As brigas tornam-se frequentes e o clima de tensão impera na relação, já que qualquer coisa é motivo para reacender o ciúme. Porém, há momentos de total tranquilidade intercalados a estes – geralmente quando estão juntos, fazendo algo que distraia a atenção do ciumento – o que deixa a “vítima” do ciúme confusa, tirando a vontade de abandonar a relação que muitas vezes é tentadora.
Quando você vive em uma família cujas características principais são o controle, o cuidado excessivo, o zelo e preocupação com os filhos, cresce achando que assim deve ser, pois esse foi o modelo aprendido.

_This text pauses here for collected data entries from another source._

Lemma find_run_axis_spec shape cs a :
  (ChunkGrid.find_run_axis shape cs a <= a)%nat /\
  forall i, (ChunkGrid.find_run_axis shape cs a < i <= a)%nat -> cs !! i = shape !! i.
Proof.
  induction a as [|a [IHl IH]]; cbn [ChunkGrid.find_run_axis]; [split; [lia|intros; lia]|].
  case_bool_decide as He; [|split; [lia|intros; lia]].
  split; [lia|]. intros i Hi. destruct (decide (i = S a)) as [->|]; [done|]. apply IH. lia.
Qed.

(** A grid laid over an array that has elements. *)
Record grid_ok (g : ChunkGrid) : Prop := {
  go_shape : Forall (fun d => 0 < d) (g_shape g);
  go_chunk : Forall (fun c => 0 < c) (chunk_shape g);
  go_len : length (chunk_shape g) = length (g_shape g);
  go_grid : grid g = zip_with div_ceil (g_shape g) (chunk_shape g);
  go_item : 0 < g_itemsize g;
  go_grid_fits : zprod (grid g) < two64;
  go_bytes : chunk_bytes g = g_itemsize g * zprod (chunk_shape g) /\ chunk_bytes g < two64;
  go_run : g_shape g <> [] -> (run_axis g < length (g_shape g))%nat;
  go_trailing : drop (S (run_axis g)) (chunk_shape g) = drop (S (run_axis g)) (g_shape g);
}.

Lemma new_grid_ok shape cs isz g :
  Forall (fun d => 0 < d) shape -> Forall (fun c => 0 <= c) cs -> 0 < isz < two64 ->
  ChunkGrid.new shape cs isz = Some g -> grid_ok g /\ g_shape g = shape /\ g_itemsize g = isz /\ chunk_shape g = cs.
Proof.
  intros Hs Hc Hi. unfold ChunkGrid.new. destruct (_ || _) eqn:Hbad; [done|].
  apply orb_false_iff in Hbad as [Hl%negb_false_iff H0%bool_decide_eq_false]. apply Nat.eqb_eq in Hl.
  assert (Forall (fun c => 0 < c) cs) as Hc'.
  { rewrite Forall_forall in *. intros c Hin. specialize (Hc c Hin).
    assert (c <> 0) by (intros ->; done). lia. }
  assert (Forall (fun d => 0 <= d) (zip_with div_ceil shape cs)) as Hg.
  { apply Forall_forall. intros x Hx. apply elem_of_lookup_zip_with_1 in Hx as (i & a & b & -> & Ha & Hb).
    pose proof (Forall_lookup_1 _ _ _ _ Hs Ha). pose proof (Forall_lookup_1 _ _ _ _ Hc' Hb). cbn in *.
    apply div_ceil_nonneg; lia. }
  destruct (checked_product 1 _) as [p|] eqn:Hp; [|done]. cbn [mbind option_bind].
  apply checked_product_spec in Hp as [-> Hp]; [|lia|done].
  destruct (checked_product isz cs) as [q|] eqn:Hq; [|done]. cbn [mbind option_bind].
  apply checked_product_spec in Hq as [-> Hq]; [|lia|done]. intros [= <-].
  destruct (find_run_axis_spec shape cs (length shape - 1)) as [Hra Hrt].
  split; [|done]. split; cbn [g_shape chunk_shape grid g_itemsize chunk_bytes run_axis]; try done.
  - lia.
  - lia.
  - split; [lia|]. apply Hq. lia.
  - intros Hne. destruct shape; [done|]. cbn [length] in *. lia.
  - apply list_eq. intros i. rewrite !lookup_drop.
    destruct (decide (ChunkGrid.find_run_axis shape cs (length shape - 1) + S i < length shape)%nat) as [|Hge].
    + apply Hrt. lia.
    + rewrite !lookup_ge_None_2; [done|lia|lia].
Qed.

(** ** Coordinates and chunks *)

Definition chunk_coords (cs pos : list Z) : list Z := zip_with Z.div pos cs.
Definition inner_coords (cs pos : list Z) : list Z := zip_with Z.modulo pos cs.

Lemma chunk_coords_in shape cs pos :
  in_shape shape pos -> Forall (fun c => 0 < c) cs -> length cs = length shape ->
  in_shape (zip_with div_ceil shape cs) (chunk_coords cs pos).
Proof.
  intros Hin. revert cs. induction Hin as [|d p shape pos Hp _ IH]; intros [|c cs] Hc Hl; cbn in Hl; try done; [constructor|].
  apply Forall_cons in Hc as [Hc Hcs]. constructor; [|apply IH; [done|lia]].
  pose proof (div_ceil_spec d c Hc). div_mod p c. assert (0 <= p / c) by (apply Z.div_pos; lia). nia.
Qed.

Lemma inner_coords_in shape cs pos :
  in_shape shape pos -> Forall (fun c => 0 < c) cs -> length cs = length shape ->
  in_shape cs (inner_coords cs pos).
Proof.
  intros Hin. revert cs. induction Hin as [|d p shape pos Hp _ IH]; intros [|c cs] Hc Hl; cbn in Hl; try done; [constructor|].
  apply Forall_cons in Hc as [Hc Hcs]. constructor; [apply Z.mod_pos_bound; lia|apply IH; [done|lia]].
Qed.

(** An axis one chunk covers has one chunk coordinate, and every position is its own. *)
Lemma whole_coords s r : in_shape s r -> chunk_coords s r = replicate (length s) 0 /\ inner_coords s r = r.
Proof.
  induction 1 as [|d p s r Hp _ [IH1 IH2]]; [done|]. unfold chunk_coords, inner_coords in *. cbn.
  rewrite IH1, IH2, Z.div_small, Z.mod_small by lia. done.
Qed.

Lemma zip_with_mid {A B C} (f : A -> B -> C) a1 a a2 b1 b b2 :
  length a1 = length b1 -> zip_with f (a1 ++ a :: a2) (b1 ++ b :: b2) = zip_with f a1 b1 ++ f a b :: zip_with f a2 b2.
Proof. intros Hl. rewrite zip_with_app by done. done. Qed.

(** How far a run goes: along the run axis to the end of the chunk or of the array,
    less what of the trailing axes is already behind. *)
Definition run_len (s2 p2 : list Z) (sj cj pj : Z) : Z :=
  Z.min (cj - pj mod cj) (sj - pj) * zprod s2 - ravel s2 p2.

Lemma run_len_pos s2 p2 sj cj pj :
  0 < cj -> in_shape s2 p2 -> 0 <= pj < sj -> 1 <= run_len s2 p2 sj cj pj.
Proof.
  intros Hcj Hin2 Hpj. pose proof (ravel_range _ _ Hin2). pose proof (Z.mod_pos_bound pj cj Hcj).
  unfold run_len. nia.
Qed.

Lemma zprod_factor a x b :
  Forall (fun d => 0 < d) (a ++ x :: b) -> x * zprod b <= zprod (a ++ x :: b) /\ x <= x * zprod b.
Proof.
  intros [Ha [Hx Hb]%Forall_cons]%Forall_app. pose proof (zprod_pos _ Ha). pose proof (zprod_pos _ Hb).
  rewrite zprod_app. cbn. split; [|nia]. assert (0 < x * zprod b) by nia. nia.
Qed.

Section Run.
Context (s1 s2 c1 p1 p2 : list Z) (sj cj pj : Z).
Context (Hc1 : length c1 = length s1) (Hp1 : length p1 = length s1) (Hcj : 0 < cj).
Context (Hin2 : in_shape s2 p2) (Hpj : 0 <= pj < sj).
#[local] Notation shape := (s1 ++ sj :: s2).
#[local] Notation cs := (c1 ++ cj :: s2).
#[local] Notation pos := (p1 ++ pj :: p2).
#[local] Notation T := (zprod s2).
#[local] Notation behind := (ravel s2 p2).

(** Where element [i] of the run is: still in the same chunk, [i] places on. *)
Lemma run_element i :
  0 <= i < run_len s2 p2 sj cj pj -> in_shape s1 p1 ->
  exists pos', in_shape shape pos' /\ ravel shape pos' = ravel shape pos + i /\
    chunk_coords cs pos' = chunk_coords cs pos /\
    ravel cs (inner_coords cs pos') = ravel cs (inner_coords cs pos) + i.
Proof.
  intros Hi Hin1. pose proof (ravel_range _ _ Hin2) as Hb. set (t := behind + i).
  assert (0 < T) as HT by lia. div_mod t (zprod s2). set (q := t / T) in *.
  assert (0 <= q) by (apply Z.div_pos; unfold t; lia).
  assert (q < Z.min (cj - pj mod cj) (sj - pj)) as Hq by (unfold t, run_len in *; nia).
  destruct (unravel_in s2 (t mod T)) as [Hr Hrv]; [lia|by apply in_shape_pos in Hin2|].
  set (r := (unravel s2 (t mod T)).1) in *.
  pose proof (Z.mod_pos_bound pj cj Hcj). div_mod pj cj.
  assert ((pj + q) / cj = pj / cj /\ (pj + q) mod cj = pj mod cj + q) as [Hdiv Hmod].
  { replace (pj + q) with ((pj mod cj + q) + pj / cj * cj) by lia.
    rewrite Z.div_add, Z.mod_add, Z.div_small, Z.mod_small by lia. lia. }
  exists (p1 ++ (pj + q) :: r). split.
  { apply Forall2_app; [done|]. constructor; [lia|done]. }
  destruct (whole_coords s2 r Hr) as [Hw1 Hw2]. destruct (whole_coords s2 p2 Hin2) as [Hw3 Hw4].
  unfold chunk_coords, inner_coords in *.
  split; [|split].
  - rewrite !ravel_app by lia. cbn [ravel]. rewrite Hrv. unfold t in *. nia.
  - rewrite !zip_with_mid by lia. by rewrite Hw1, Hw3, Hdiv.
  - rewrite !zip_with_mid by lia. rewrite Hw2, Hw4, Hmod.
    rewrite !ravel_app by (rewrite length_zip_with; lia). cbn [ravel]. rewrite Hrv. unfold t in *. nia.
Qed.
End Run.

(** ** The walk *)

Section Walk.
Context (g : ChunkGrid) (Hg : grid_ok g) (Hne : g_shape g <> []).
Context (data : list Z) (chunk : Z -> list Z).
#[local] Notation isz := (g_itemsize g).
#[local] Notation shape := (g_shape g).
#[local] Notation cs := (chunk_shape g).
Context (Hsmall : isz <= SPAN_GAP_BYTES) (Hdata : zlen data = zprod shape * isz) (Hfits : zlen data < two63).

(** The chunks hold the array, each padded to a whole chunk. *)
Definition tiled : Prop :=
  (forall n, 0 <= n < zprod (grid g) -> zlen (chunk n) = chunk_bytes g) /\
  forall pos, in_shape shape pos ->
    elem_bytes data isz (ravel shape pos) =
    elem_bytes (chunk (ravel (grid g) (chunk_coords cs pos))) isz (ravel cs (inner_coords cs pos)).
Context (Htiled : tiled).

Lemma split_at {A} (l : list A) j : (j < length l)%nat -> exists a x b, l = a ++ x :: b /\ length a = j.
Proof.
  intros Hj. destruct (lookup_lt_is_Some_2 l j Hj) as [x Hx].
  exists (take j l), x, (drop (S j) l). split; [by rewrite take_drop_middle|]. rewrite length_take. lia.
Qed.

Lemma drop_mid {A} (a : list A) x b j : length a = j -> drop (S j) (a ++ x :: b) = b.
Proof.
  intros <-. change (a ++ x :: b) with (a ++ [x] ++ b). rewrite app_assoc.
  apply drop_app_length'. rewrite length_app. cbn. lia.
Qed.

Lemma lookup_mid {A} (a : list A) x b j : length a = j -> (a ++ x :: b) !! j = Some x.
Proof. intros <-. by apply list_lookup_middle. Qed.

Mas afinal quem é a vítima aqui? Aquele que sofre com as cobranças e vive numa verdadeira prisão ao lado de alguém possessivo e controlador ou este, que vive em constante tensão e desconfiança, perdendo por completo sua tranquilidade perante a vida em função de algo que o consome? Diria que ambos são vítimas e necessitam cuidados, cada um em seu contexto.

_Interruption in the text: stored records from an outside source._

(* ===== verification/Backend.v ===== *)
(** What a backend provides, [aex-core/src/backend.rs]: the two traits as an interface
    ([ArrayDataset], [ArrayFile]) with the laws the send path relies on ([Served]), and
    the path forms every backend agrees on. *)
From Stdlib Require Import Ascii.
From stdpp Require Import strings.
From S2P Require Import Prelude Errors Dtype Bytes Quality Selection SelectionSpec Cast Layout LayoutSpec.

Definition MAX_ATTR_BYTES : Z := Z.shiftl 64 10.

Inductive AttrValue : Type :=
  | AText (text : string)
  | AArray (dtype : DType) (shape : list Z) (data : bytes).

(** What lives at a path in a file. *)
Inductive Item (D : Type) : Type :=
  | Dataset (d : D)
  | Group.
Arguments Dataset {D} d.
Arguments Group {D}.

(** [read_exact_at(buf, offset)] of a file, [buf] being [len] long. *)
Definition read_exact (file : bytes) (offset len : Z) : result ErrorKind bytes :=
  if decide (len = 0 \/ offset + len <= zlen file) then Ok (slice offset len file) else Err KUnexpectedEof.

(** One array within a file. *)
Class ArrayDataset (D : Type) := {
  ds_dtype : D -> DType;
  ds_shape : D -> list Z;
  ds_read_range : D -> SelectionLayout -> Z -> bytes -> result AexError bytes;
}.

(** The default [layout], which the backends but Zarr and HDF5 keep. *)
Definition layout `{Build, ArrayDataset D} (d : D) (indices : list Index) (quality : QualitySpec)
    : result AexError SelectionLayout :=
  SelectionLayout.resolve (ds_shape d) (ds_dtype d) indices quality.

(** An open file, seen as a hierarchy. *)
Class ArrayFile (F D : Type) := {
  get_item : F -> string -> result AexError (Item D);
  list_children : F -> string -> result AexError (list (string * Item D));
}.

(** ** Paths *)

Fixpoint trim_start (l : list Ascii.ascii) : list Ascii.ascii :=
  match l with
  | c :: l' => if Ascii.eqb c "/"%char then trim_start l' else l
  | [] => []
  end.

Definition trim_slashes (l : list Ascii.ascii) : list Ascii.ascii :=
  reverse (trim_start (reverse (trim_start l))).

(** [path.trim_matches('/')]. *)
Definition normalize_path (path : string) : string :=
  String.string_of_list_ascii (trim_slashes (String.list_ascii_of_string path)).

Definition no_slash_ends (l : list Ascii.ascii) : Prop :=
  head l <> Some "/"%char /\ last l <> Some "/"%char.

Lemma trim_start_slashes n l : head l <> Some "/"%char -> trim_start (replicate n "/"%char ++ l) = l.
Proof.
  intros Hl. induction n as [|n IH]; cbn; [|done].
  destruct l as [|c l]; cbn; [done|]. destruct (Ascii.eqb_spec c "/"%char); [naive_solver|done].
Qed.

Lemma reverse_replicate {A} n (x : A) : reverse (replicate n x) = replicate n x.
Proof. induction n; [done|]. cbn [replicate]. rewrite reverse_cons, IHn. symmetry. apply replicate_cons_app. Qed.

Lemma trim_slashes_spec m n l :
  no_slash_ends l -> trim_slashes (replicate m "/"%char ++ l ++ replicate n "/"%char) = l.
Proof.
  intros [Hh Hl]. unfold trim_slashes. destruct l as [|c l].
  - cbn. assert (forall k, trim_start (replicate k "/"%char) = []) as Hr.
    { intros k. pose proof (trim_start_slashes k []) as H. rewrite app_nil_r in H. by apply H. }
    rewrite <- replicate_add, Hr. done.
  - rewrite trim_start_slashes by done. rewrite reverse_app, reverse_replicate, trim_start_slashes.
    + apply reverse_involutive.
    + by rewrite head_reverse.
Qed.

(** Clients may write a path with any slashes around it, [a/b], [/a/b] or [//a/b/],
    and every spelling reduces to the one without, in a single pass. *)
Theorem path_forms_reduce_to_one m n core :
  no_slash_ends (String.list_ascii_of_string core) ->
  let spelled := String.string_of_list_ascii
    (replicate m "/"%char ++ String.list_ascii_of_string core ++ replicate n "/"%char) in
  normalize_path spelled = core /\ normalize_path (normalize_path spelled) = normalize_path spelled.
Proof.
  intros Hc. assert (forall i j, normalize_path (String.string_of_list_ascii
    (replicate i "/"%char ++ String.list_ascii_of_string core ++ replicate j "/"%char)) = core) as H.
  { intros i j. unfold normalize_path. rewrite String.list_ascii_of_string_of_list_ascii, trim_slashes_spec by done.
    apply String.string_of_list_ascii_of_string. }
  cbn zeta. rewrite H. split; [done|]. specialize (H 0%nat 0%nat). cbn in H.
  by rewrite app_nil_r, String.string_of_list_ascii_of_string in H.
Qed.

Lemma path_forms_reduce_to_one_witness : normalize_path "//group/data/" = "group/data"%string.
Proof.
  apply (path_forms_reduce_to_one 2 1 "group/data"). split; vm_compute; discriminate.
Defined.

(** ** The promise of a dataset *)

(** The bytes [data] of the array, answered to every range of every layout. *)
Definition serves `{Build, HalfLib, ArrayDataset D} (d : D) (data : bytes) : Prop :=
  forall indices q l r offset (dst : bytes),
    Forall index_wf indices -> layout d indices q = Ok l ->
    Selection.resolve (ds_shape d) indices = Ok r ->
    is_u64 offset -> is_u64 (zlen dst) ->
    (l_dtype l <> l_src_dtype l -> 2 * total_bytes l < two64) ->
    ds_read_range d l offset dst =
    if decide (offset + zlen dst <= total_bytes l)
    then Ok (slice offset (zlen dst) (logical_stream data (ds_shape d) (ds_dtype d) (l_dtype l) r))
    else Err (OutOfRange offset (zlen dst) (total_bytes l)).

(** A backend that hands [read_with] a storage read keeps the promise when that read
    answers what the storage holds. *)
Lemma serves_read_with `{Build, HalfLib, ArrayDataset D} (d : D) data read_src :
  Forall (fun n => 0 <= n) (ds_shape d) ->
  zlen data = zprod (ds_shape d) * DType.itemsize (ds_dtype d) -> zlen data < two63 ->
  reads data read_src ->
  (forall l offset dst, ds_read_range d l offset dst = SelectionLayout.read_with read_src l offset dst) ->
  serves d data.
Proof.
  intros Hs Hd Hf Hread Hrr indices q l r offset dst Hi Hl Hr Ho Hn Hb. rewrite Hrr. rewrite Hd in Hf.
  by eapply read_with_spec.
Qed.

(** What a dataset kind promises once it is open. *)
Class Served (D : Type) `{Build, HalfLib, ArrayDataset D} := {
  ds_open : D -> Prop;
  contents : D -> bytes;
  served_shape d : ds_open d -> Forall (fun n => 0 <= n) (ds_shape d);
  served_len d : ds_open d ->
    zlen (contents d) = zprod (ds_shape d) * DType.itemsize (ds_dtype d) /\ zlen (contents d) < two63;
  served_reads d : ds_open d -> serves d (contents d);
}.

(** What a hierarchy promises: exactly the groups list, and what is listed is found
    under the group's own path. *)
Class FileLaws (F D : Type) `{ArrayFile F D} := {
  groups_list f path : get_item f path = Ok Group <-> exists l, list_children f path = Ok l;
  children_found f path l name item :
    list_children f path = Ok l -> (name, item) ∈ l ->
    get_item f (path ++ "/" ++ name) = Ok item;
}.

Lemma trim_start_nil l : trim_start l = [] -> l = replicate (length l) "/"%char.
Proof.
  induction l as [|c l IH]; cbn; [done|]. destruct (Ascii.eqb_spec c "/"%char) as [->|]; [|done].
  intros H. by rewrite <- IH.
Qed.

Lemma trim_start_suffix l : exists n, l = replicate n "/"%char ++ trim_start l.
Proof.
  induction l as [|c l [n IH]]; [by exists 0%nat|]. cbn. destruct (Ascii.eqb_spec c "/"%char) as [->|].
  - exists (S n). cbn. by rewrite <- IH.
  - by exists 0%nat.
Qed.

Lemma trim_start_head l : head (trim_start l) <> Some "/"%char.
Proof. induction l as [|c l IH]; cbn; [done|]. destruct (Ascii.eqb_spec c "/"%char); [done|cbn; congruence]. Qed.

(** A path that normalizes to nothing is slashes only. *)
Lemma normalize_root path :
  normalize_path path = ""%string ->
  String.list_ascii_of_string path = replicate (String.length path) "/"%char.
Proof.
  unfold normalize_path, trim_slashes. intros H.
  assert (length (String.list_ascii_of_string path) = String.length path) as <-.
  { clear. induction path; cbn; congruence. }
  apply trim_start_nil. set (l := String.list_ascii_of_string path) in *.
  apply (f_equal String.list_ascii_of_string) in H. rewrite String.list_ascii_of_string_of_list_ascii in H. cbn in H.
  apply (f_equal reverse) in H. rewrite reverse_involutive in H. cbn in H. apply trim_start_nil in H.
  apply (f_equal reverse) in H. rewrite reverse_involutive, reverse_replicate, length_reverse in H.
  pose proof (trim_start_head l) as Hh. destruct (trim_start l) as [|c t]; [done|]. cbn in H, Hh.
  injection H as -> _. done.
Qed.

Lemma list_ascii_app s t :
  String.list_ascii_of_string (s ++ t) = String.list_ascii_of_string s ++ String.list_ascii_of_string t.
Proof. induction s as [|c s IH]; cbn; [done|]. by rewrite <- IH. Qed.

(** A child's name under any spelling of the root. *)
Lemma normalize_child path name :
  normalize_path path = ""%string -> no_slash_ends (String.list_ascii_of_string name) ->
  normalize_path (path ++ "/" ++ name) = name.
Proof.
  intros Hp Hn. unfold normalize_path. rewrite !list_ascii_app, (normalize_root path) by done. cbn.
  change ("/"%char :: String.list_ascii_of_string name) with (replicate 1 "/"%char ++ String.list_ascii_of_string name).
  rewrite app_assoc, <- replicate_add, <- (app_nil_r (String.list_ascii_of_string name)).
  rewrite (trim_slashes_spec _ 0) by done. apply String.string_of_list_ascii_of_string.
Qed.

Aquele que convive com o ciumento deve aprender a colocar limites, não alimentando a dinâmica doentia do parceiro, e não deixando de fazer suas coisas ou falar com seus amigos só porque o outro quer. Ele acaba cedendo às pressões para evitar brigas, o que lhe parece mais fácil, mas o resultado é catastrófico, pois quando menos imaginar perceberá o quanto está agindo em função do outro e se deixando de lado, submetendo-se, anulando-se por completo. E o pior: nada satisfaz ao parceiro, que vai exigir sempre mais, pois, como já foi dito, a sensação da dúvida permanece.

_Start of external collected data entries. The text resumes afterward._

(* ===== verification/ReduceCorrect.v ===== *)
(** A reduction is numpy's: every accumulator works on its cells apart ([Cellwise]), so a
    result is, cell by cell, the reference over the elements of that cell. *)
From Stdlib Require Import Floats.SpecFloat.
From S2P Require Import Prelude Errors Dtype Bytes Quality Selection SelectionSpec Cast Layout LayoutSpec Backend Reduce ReduceSpec.
Import Float (f64).

(** ** The promise of an accumulator *)

(** A push changes the slot of its own cell and nothing else. *)
Class Cellwise (T A : Type) `{Acc T A} := {
  Mode : Type;
  Cell : Type;
  mode : A -> Mode;
  slot : A -> nat -> option Cell;
  step : Mode -> Z -> T -> Cell -> result AexError Cell;
  push_slot a c pos x v v' : slot a c = Some v -> step (mode a) pos x v = Ok v' ->
    exists a', push a c pos x = Ok a' /\ mode a' = mode a /\
      forall j, slot a' j = if decide (j = c) then Some v' else slot a j;
}.

Lemma update_some {A} c (f : A -> A) l x :
  l !! c = Some x -> update c f l = Ok (<[c := f x]> l).
Proof. unfold update. by intros ->. Qed.

Lemma lookup_set {A} (l : list A) c y j :
  (c < length l)%nat -> <[c := y]> l !! j = if decide (j = c) then Some y else l !! j.
Proof.
  intros Hc. case_decide as Hj.
  - subst. by apply list_lookup_insert_eq.
  - by apply list_lookup_insert_ne.
Qed.

Section Instances.
Context `{Elem T}.

#[export] Program Instance var_cells : Cellwise T VarAcc.t := {|
  Mode := unit;
  mode _ := tt;
  slot (a : VarAcc.t) c := a !! c;
  step _ _ x v := Ok (VarAcc.welford (parts x).1 (parts x).2 v);
|}.
Next Obligation.
  intros a c pos x v v' Hv [= <-]. unfold push, var_acc, VarAcc.push. rewrite (update_some _ _ _ _ Hv).
  eexists. split; [done|]. split; [done|]. intros j. apply lookup_set. by eapply lookup_lt_Some.
Qed.

#[export] Program Instance extreme_cells : Cellwise T (Extreme.t T) := {|
  Mode := bool * bool;
  mode a := (Extreme.max a, Extreme.skip_nan a);
  slot a c := Extreme.best a !! c;
  step m _ x v := Ok (Extreme.better m.1 m.2 x v);
|}.
Next Obligation.
  intros a c pos x v v' Hv [= <-]. unfold push, extreme_acc, Extreme.push. rewrite (update_some _ _ _ _ Hv).
  eexists. split; [done|]. split; [done|]. intros j. apply lookup_set. by eapply lookup_lt_Some.
Qed.

#[export] Program Instance arg_cells : Cellwise T (Arg.t T) := {|
  Mode := bool;
  mode := Arg.max;
  slot a c := Arg.best a !! c;
  step m pos x v := Ok (Arg.better m pos x v);
|}.
Next Obligation.
  intros a c pos x v v' Hv [= <-]. unfold push, arg_acc, Arg.push. rewrite (update_some _ _ _ _ Hv).
  eexists. split; [done|]. split; [done|]. intros j. apply lookup_set. by eapply lookup_lt_Some.
Qed.

#[export] Program Instance logic_cells : Cellwise T Logic.t := {|
  Mode := bool;
  mode a := a.2;
  slot (a : Logic.t) c := a.1 !! c;
  step all _ x v := Ok (if all : bool then v && truthy x else v || truthy x);
|}.
Next Obligation.
  intros a c pos x v v' Hv [= <-]. unfold push, logic_acc, Logic.push. rewrite (update_some _ _ _ _ Hv).
  eexists. split; [done|]. split; [done|]. intros j. apply lookup_set. by eapply lookup_lt_Some.
Qed.

(** A cell of a sum: the total, of floats or of integers, and how many there were. *)
Definition sum_slot (a : SumAcc.t) (c : nat) : option ((f64 * f64 + Z) * Z) :=
  n ← SumAcc.counts a !! c;
  if SumAcc.float a then f ← SumAcc.floats a !! c; Some (inl f, n)
  else v ← SumAcc.ints a !! c; Some (inr v, n).

Definition sum_step (m : bool * bool) (pos : Z) (x : T) (v : (f64 * f64 + Z) * Z)
    : result AexError ((f64 * f64 + Z) * Z) :=
  match v.1 with
  | inl f =>
      if m.2 && is_nan x then Ok v
      else Ok (inl (SumAcc.add_float m.1 (parts x).1 (parts x).2 f), v.2 +w 1)
  | inr i => b ← int_bits x; Ok (inr (SumAcc.add_int m.1 b i), v.2 +w 1)
  end.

A maneira certa de lidar com o ciúme
Em sua terapia procure entender porque se deixa dominar por alguém que lhe cerceia por completo, aceitando abrir mão de seu direito e liberdade de relacionar-se com as pessoas e com o mundo. Já o ciumento deve procurar ajuda psicoterapêutica e medicamentosa, pois o tratamento abrange tanto o lado emocional quanto o físico. É uma doença tratável à base de antidepressivos, que aliviarão e muito os sintomas, devolvendo à pessoa a liberdade de viver. A psicoterapia paralela à medicação é fundamental para que se trabalhem questões profundas ligadas ao aparecimento do ciúme, geralmente envolvendo dinâmicas familiares complicadas, insegurança e autoestima baixa, entre outras. Nunca tome medicação por conta própria, sempre consulte o médico antes de optar pelo tratamento medicamentoso.
Uma grande dificuldade que encontramos ao lidar com essas pessoas é que em muitos casos tal comportamento foi aprendido com o pai ou a mãe, também ciumentos, passando a falsa ideia de que esse jeito de funcionar é o normal. Quando você vive em uma família cujas características principais são o controle, o cuidado excessivo, o zelo e preocupação com os filhos, cresce achando que assim deve ser, pois esse foi o modelo aprendido.
Porém, ao deparar-se com um(a) namorado(a) que não viveu essa dinâmica, o ciúme começa a se manifestar, denunciando a presença da doença. Como convencê-lo a se tratar se a própria família não considera seu comportamento “fora do padrão”, muitas vezes boicotando a continuidade do tratamento? Aqui entra a importância de uma terapia familiar acontecendo paralelamente ao tratamento individual, para que cada um possa reconhecer sua parcela de responsabilidade no problema e juntos, se comprometam a resolvê-lo.
É preciso reaprender a relacionar-se sem o controle e libertar-se da angústia da dúvida para experimentar o prazer de um relacionamento “saudável”, onde ambos possam compartilhar momentos de tranquilidade, sem ter que abrir mão de sua individualidade ao mesmo tempo. Isso é possível, basta querer.